Task prompt: When you find the line with "(* ===== verification/Partition.v ===== *)" among the records below, reproduce it and each line after it exactly, ending with the line with "an index out".

[Stored dataset items]
Segment Open

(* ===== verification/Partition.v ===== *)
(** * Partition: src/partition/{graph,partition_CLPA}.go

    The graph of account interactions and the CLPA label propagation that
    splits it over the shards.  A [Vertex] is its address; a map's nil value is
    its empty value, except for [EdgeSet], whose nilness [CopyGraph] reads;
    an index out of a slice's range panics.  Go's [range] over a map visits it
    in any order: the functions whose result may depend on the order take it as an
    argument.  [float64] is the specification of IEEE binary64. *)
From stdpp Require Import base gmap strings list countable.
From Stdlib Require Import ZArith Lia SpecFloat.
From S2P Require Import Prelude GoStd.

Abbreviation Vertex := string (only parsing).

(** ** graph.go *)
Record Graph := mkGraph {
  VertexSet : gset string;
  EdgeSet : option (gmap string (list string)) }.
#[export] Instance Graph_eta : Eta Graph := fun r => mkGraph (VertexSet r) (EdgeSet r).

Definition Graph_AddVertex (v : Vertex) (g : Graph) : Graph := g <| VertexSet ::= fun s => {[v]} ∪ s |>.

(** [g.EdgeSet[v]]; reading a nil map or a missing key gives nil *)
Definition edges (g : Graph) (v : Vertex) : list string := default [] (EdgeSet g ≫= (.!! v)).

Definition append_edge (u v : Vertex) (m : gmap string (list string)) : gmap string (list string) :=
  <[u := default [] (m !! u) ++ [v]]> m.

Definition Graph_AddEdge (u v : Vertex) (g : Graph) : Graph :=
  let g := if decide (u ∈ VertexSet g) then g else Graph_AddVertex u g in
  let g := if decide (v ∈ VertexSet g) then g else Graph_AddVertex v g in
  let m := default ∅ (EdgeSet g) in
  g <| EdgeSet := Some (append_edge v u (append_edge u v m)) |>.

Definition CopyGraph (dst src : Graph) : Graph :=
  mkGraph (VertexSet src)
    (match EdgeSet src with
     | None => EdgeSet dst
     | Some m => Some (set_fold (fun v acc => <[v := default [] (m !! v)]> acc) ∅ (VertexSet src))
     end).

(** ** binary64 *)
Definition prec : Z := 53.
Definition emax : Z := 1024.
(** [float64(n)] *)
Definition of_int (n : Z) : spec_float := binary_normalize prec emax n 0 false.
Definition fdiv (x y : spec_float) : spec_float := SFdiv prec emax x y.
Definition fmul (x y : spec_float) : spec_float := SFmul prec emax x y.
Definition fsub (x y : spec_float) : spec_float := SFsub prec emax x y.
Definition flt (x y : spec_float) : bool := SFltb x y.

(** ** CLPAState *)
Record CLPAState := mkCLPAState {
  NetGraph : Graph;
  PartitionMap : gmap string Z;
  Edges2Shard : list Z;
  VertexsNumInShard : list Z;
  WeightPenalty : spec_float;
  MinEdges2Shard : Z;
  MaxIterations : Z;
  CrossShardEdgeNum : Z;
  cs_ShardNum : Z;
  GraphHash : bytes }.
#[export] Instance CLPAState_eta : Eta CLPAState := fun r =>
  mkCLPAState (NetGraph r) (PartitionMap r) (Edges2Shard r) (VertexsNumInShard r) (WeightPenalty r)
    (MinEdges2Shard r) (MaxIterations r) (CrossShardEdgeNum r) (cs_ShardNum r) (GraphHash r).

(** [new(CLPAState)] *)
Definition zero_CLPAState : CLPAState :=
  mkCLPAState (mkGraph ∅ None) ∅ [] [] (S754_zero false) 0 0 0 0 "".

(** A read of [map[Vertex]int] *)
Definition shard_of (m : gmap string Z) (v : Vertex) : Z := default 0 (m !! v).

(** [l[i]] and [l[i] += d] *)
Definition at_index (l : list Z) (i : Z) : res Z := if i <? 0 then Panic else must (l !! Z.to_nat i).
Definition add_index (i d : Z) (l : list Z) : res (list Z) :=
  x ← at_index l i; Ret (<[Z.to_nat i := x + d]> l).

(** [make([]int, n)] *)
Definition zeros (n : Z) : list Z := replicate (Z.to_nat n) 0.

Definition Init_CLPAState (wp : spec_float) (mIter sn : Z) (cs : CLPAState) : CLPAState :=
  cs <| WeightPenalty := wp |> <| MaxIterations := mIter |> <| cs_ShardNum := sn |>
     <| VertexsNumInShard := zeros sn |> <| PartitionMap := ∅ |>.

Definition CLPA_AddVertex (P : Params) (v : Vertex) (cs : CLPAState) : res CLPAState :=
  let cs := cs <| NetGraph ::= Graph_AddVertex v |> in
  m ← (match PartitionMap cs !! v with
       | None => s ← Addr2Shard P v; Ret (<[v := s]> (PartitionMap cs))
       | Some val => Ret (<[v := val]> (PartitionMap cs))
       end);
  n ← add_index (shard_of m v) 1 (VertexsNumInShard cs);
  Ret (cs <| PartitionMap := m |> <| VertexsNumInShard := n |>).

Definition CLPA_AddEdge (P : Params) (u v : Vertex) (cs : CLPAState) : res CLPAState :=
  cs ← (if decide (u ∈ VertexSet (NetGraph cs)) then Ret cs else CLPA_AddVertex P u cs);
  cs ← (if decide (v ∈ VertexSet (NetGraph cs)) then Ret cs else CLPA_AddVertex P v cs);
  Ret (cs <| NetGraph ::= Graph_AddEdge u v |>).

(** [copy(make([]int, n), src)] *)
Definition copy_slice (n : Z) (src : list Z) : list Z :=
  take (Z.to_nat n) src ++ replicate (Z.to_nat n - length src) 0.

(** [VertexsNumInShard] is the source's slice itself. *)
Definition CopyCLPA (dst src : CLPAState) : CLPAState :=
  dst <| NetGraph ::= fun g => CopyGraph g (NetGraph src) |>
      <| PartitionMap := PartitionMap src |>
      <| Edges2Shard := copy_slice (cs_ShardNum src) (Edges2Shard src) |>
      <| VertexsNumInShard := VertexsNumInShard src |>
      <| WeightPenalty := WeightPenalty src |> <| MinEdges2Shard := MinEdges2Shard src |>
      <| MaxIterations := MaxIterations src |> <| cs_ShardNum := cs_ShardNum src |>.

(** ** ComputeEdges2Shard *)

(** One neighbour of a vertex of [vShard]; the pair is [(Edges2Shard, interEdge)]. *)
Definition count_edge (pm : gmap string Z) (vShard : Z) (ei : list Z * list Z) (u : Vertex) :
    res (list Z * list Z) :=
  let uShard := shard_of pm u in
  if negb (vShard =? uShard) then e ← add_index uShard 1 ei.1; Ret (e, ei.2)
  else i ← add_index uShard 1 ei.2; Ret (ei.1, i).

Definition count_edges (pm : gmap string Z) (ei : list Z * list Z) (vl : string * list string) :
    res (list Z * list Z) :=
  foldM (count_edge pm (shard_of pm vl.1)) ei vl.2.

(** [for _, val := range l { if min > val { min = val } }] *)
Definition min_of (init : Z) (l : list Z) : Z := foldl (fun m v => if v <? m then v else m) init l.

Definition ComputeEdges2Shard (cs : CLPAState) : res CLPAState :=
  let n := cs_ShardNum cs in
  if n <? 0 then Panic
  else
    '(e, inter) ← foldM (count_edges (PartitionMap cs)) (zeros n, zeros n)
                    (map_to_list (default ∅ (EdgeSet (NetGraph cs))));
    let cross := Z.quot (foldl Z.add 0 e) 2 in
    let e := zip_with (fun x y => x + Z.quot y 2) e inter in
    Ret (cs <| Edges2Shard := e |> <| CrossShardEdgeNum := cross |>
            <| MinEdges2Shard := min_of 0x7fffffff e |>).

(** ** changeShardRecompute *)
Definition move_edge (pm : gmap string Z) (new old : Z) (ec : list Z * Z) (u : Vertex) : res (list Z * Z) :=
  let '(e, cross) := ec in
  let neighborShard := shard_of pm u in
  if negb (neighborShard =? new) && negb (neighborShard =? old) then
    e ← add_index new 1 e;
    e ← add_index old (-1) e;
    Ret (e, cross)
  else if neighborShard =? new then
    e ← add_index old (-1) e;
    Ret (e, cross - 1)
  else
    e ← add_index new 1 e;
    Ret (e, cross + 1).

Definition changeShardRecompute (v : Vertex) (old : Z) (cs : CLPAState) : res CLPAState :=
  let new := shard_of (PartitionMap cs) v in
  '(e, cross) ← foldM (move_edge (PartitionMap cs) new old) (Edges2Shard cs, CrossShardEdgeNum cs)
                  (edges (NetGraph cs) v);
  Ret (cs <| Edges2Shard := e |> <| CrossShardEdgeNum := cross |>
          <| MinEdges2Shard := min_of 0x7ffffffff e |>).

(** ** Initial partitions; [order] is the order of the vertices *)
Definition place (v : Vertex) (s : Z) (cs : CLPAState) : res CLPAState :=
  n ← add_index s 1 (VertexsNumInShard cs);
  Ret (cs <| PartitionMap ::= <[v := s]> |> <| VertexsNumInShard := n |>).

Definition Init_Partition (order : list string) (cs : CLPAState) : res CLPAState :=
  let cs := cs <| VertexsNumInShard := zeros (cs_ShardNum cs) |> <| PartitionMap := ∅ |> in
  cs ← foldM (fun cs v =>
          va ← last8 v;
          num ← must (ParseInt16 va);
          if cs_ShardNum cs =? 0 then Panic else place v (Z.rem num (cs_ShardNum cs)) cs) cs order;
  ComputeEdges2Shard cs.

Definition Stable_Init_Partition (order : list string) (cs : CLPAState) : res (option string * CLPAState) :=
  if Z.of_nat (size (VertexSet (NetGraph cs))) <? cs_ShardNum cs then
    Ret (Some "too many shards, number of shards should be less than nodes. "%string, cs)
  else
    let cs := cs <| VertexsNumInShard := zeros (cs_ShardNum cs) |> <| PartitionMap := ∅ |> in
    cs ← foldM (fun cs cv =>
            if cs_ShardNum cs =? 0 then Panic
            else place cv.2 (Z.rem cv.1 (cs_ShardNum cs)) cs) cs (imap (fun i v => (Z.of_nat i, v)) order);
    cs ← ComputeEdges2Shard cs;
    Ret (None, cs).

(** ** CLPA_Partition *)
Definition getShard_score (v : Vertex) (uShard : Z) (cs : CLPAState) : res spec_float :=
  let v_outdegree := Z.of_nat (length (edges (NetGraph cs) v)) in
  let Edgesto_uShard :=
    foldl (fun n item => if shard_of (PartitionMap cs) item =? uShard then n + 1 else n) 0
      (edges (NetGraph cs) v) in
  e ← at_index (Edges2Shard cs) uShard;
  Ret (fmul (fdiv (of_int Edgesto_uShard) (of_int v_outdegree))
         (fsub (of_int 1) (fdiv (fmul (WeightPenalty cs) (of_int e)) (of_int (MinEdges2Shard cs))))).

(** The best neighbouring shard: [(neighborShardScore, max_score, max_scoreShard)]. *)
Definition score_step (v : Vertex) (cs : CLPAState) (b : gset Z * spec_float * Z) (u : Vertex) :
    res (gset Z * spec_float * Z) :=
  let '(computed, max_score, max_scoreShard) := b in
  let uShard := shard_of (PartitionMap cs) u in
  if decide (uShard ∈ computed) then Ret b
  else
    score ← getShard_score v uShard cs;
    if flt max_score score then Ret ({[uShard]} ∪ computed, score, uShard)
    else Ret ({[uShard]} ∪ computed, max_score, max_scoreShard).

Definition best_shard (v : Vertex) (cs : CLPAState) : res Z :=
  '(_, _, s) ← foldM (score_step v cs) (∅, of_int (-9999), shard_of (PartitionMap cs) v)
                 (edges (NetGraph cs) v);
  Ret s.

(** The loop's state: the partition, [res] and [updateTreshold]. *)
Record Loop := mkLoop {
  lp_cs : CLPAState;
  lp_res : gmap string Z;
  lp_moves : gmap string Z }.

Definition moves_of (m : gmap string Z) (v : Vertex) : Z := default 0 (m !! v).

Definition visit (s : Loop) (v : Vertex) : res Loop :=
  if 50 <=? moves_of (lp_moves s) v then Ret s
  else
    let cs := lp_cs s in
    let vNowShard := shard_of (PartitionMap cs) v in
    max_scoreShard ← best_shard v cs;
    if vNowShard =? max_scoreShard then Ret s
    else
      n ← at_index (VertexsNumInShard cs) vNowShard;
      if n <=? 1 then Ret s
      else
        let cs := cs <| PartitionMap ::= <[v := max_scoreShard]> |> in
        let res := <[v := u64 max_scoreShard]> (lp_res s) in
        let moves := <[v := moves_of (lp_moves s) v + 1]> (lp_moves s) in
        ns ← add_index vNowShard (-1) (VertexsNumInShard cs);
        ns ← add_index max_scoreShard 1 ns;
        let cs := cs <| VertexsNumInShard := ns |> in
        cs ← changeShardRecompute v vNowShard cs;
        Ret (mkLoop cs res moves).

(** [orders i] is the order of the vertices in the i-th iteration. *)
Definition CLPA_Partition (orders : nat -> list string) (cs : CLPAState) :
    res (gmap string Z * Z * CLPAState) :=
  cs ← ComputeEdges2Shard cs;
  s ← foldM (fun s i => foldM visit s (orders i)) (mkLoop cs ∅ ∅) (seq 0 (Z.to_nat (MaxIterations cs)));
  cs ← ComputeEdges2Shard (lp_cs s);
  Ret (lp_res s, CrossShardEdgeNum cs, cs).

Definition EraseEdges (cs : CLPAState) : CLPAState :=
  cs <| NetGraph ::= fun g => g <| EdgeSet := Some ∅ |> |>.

Segment Closed
Segment Open

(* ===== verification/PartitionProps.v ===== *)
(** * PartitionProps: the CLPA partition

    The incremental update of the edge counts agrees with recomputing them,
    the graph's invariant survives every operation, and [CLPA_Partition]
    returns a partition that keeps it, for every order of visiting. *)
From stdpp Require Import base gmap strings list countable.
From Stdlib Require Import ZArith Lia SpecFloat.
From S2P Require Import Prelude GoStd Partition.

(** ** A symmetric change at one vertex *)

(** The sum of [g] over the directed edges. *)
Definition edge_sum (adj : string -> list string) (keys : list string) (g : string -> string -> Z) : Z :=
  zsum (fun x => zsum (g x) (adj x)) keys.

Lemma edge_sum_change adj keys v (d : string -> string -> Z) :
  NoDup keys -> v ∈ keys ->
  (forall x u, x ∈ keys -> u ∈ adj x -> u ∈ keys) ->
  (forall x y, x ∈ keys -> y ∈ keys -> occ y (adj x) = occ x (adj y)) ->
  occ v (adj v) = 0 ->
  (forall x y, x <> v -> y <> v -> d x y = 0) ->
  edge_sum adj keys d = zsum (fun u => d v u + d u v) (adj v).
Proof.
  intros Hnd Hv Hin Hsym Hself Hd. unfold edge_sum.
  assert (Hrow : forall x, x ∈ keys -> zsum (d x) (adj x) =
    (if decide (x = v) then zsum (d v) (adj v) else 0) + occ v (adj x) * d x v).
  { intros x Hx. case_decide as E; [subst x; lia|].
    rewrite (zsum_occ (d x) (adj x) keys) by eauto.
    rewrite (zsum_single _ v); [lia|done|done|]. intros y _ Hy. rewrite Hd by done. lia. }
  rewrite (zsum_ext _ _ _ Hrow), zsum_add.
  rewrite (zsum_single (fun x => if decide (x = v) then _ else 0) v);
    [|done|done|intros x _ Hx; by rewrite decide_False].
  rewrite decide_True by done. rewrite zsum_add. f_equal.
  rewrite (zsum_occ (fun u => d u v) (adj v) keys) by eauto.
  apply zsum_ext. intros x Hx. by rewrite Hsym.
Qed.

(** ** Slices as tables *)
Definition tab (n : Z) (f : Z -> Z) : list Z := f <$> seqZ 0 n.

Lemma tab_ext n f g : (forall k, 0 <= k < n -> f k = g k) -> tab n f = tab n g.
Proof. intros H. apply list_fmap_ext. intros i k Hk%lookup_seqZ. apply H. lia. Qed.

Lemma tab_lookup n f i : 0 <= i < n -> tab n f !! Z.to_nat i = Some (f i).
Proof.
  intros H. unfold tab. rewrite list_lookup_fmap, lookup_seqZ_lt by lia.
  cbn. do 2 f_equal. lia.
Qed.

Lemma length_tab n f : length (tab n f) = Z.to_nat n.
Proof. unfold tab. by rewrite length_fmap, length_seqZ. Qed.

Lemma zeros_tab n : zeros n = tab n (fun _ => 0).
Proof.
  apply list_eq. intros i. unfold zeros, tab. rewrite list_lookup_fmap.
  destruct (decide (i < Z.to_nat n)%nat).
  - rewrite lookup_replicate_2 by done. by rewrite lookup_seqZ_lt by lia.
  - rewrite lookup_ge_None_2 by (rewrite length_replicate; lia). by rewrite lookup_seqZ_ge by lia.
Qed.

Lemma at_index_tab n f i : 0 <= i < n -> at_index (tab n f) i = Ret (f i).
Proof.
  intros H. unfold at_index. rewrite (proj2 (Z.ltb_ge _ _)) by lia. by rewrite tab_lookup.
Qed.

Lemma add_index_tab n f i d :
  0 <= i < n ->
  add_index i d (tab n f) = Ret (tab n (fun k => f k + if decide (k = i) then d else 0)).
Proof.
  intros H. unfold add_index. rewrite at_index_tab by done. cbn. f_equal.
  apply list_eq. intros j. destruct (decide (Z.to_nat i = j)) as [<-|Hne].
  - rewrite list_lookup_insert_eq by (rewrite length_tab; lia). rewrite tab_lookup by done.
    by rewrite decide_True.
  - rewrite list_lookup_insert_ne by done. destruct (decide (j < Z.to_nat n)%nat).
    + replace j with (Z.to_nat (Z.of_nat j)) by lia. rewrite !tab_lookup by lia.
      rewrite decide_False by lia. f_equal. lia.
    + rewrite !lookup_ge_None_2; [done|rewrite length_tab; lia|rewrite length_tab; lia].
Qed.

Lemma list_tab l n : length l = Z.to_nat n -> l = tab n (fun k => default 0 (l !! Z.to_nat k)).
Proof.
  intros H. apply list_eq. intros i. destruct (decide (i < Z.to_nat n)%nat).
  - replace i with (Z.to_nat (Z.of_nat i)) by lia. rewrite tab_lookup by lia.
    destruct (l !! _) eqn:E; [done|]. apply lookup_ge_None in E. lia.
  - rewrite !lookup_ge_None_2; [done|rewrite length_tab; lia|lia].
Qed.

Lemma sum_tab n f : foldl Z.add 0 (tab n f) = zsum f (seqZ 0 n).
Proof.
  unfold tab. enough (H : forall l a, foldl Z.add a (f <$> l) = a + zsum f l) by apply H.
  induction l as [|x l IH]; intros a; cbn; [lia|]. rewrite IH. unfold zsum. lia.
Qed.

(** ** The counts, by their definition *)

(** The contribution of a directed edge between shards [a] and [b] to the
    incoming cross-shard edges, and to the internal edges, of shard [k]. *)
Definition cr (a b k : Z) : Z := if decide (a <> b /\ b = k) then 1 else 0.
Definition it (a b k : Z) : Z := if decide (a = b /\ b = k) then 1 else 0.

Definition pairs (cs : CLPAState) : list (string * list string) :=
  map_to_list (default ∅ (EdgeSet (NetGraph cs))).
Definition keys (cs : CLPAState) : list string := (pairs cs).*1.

Segment Closed

Finished task:
(* ===== verification/Partition.v ===== *)
(** * Partition: src/partition/{graph,partition_CLPA}.go

    The graph of account interactions and the CLPA label propagation that
    splits it over the shards.  A [Vertex] is its address; a map's nil value is
    its empty value, except for [EdgeSet], whose nilness [CopyGraph] reads;
    an index out of a slice's range panics.  Go's [range] over a map visits it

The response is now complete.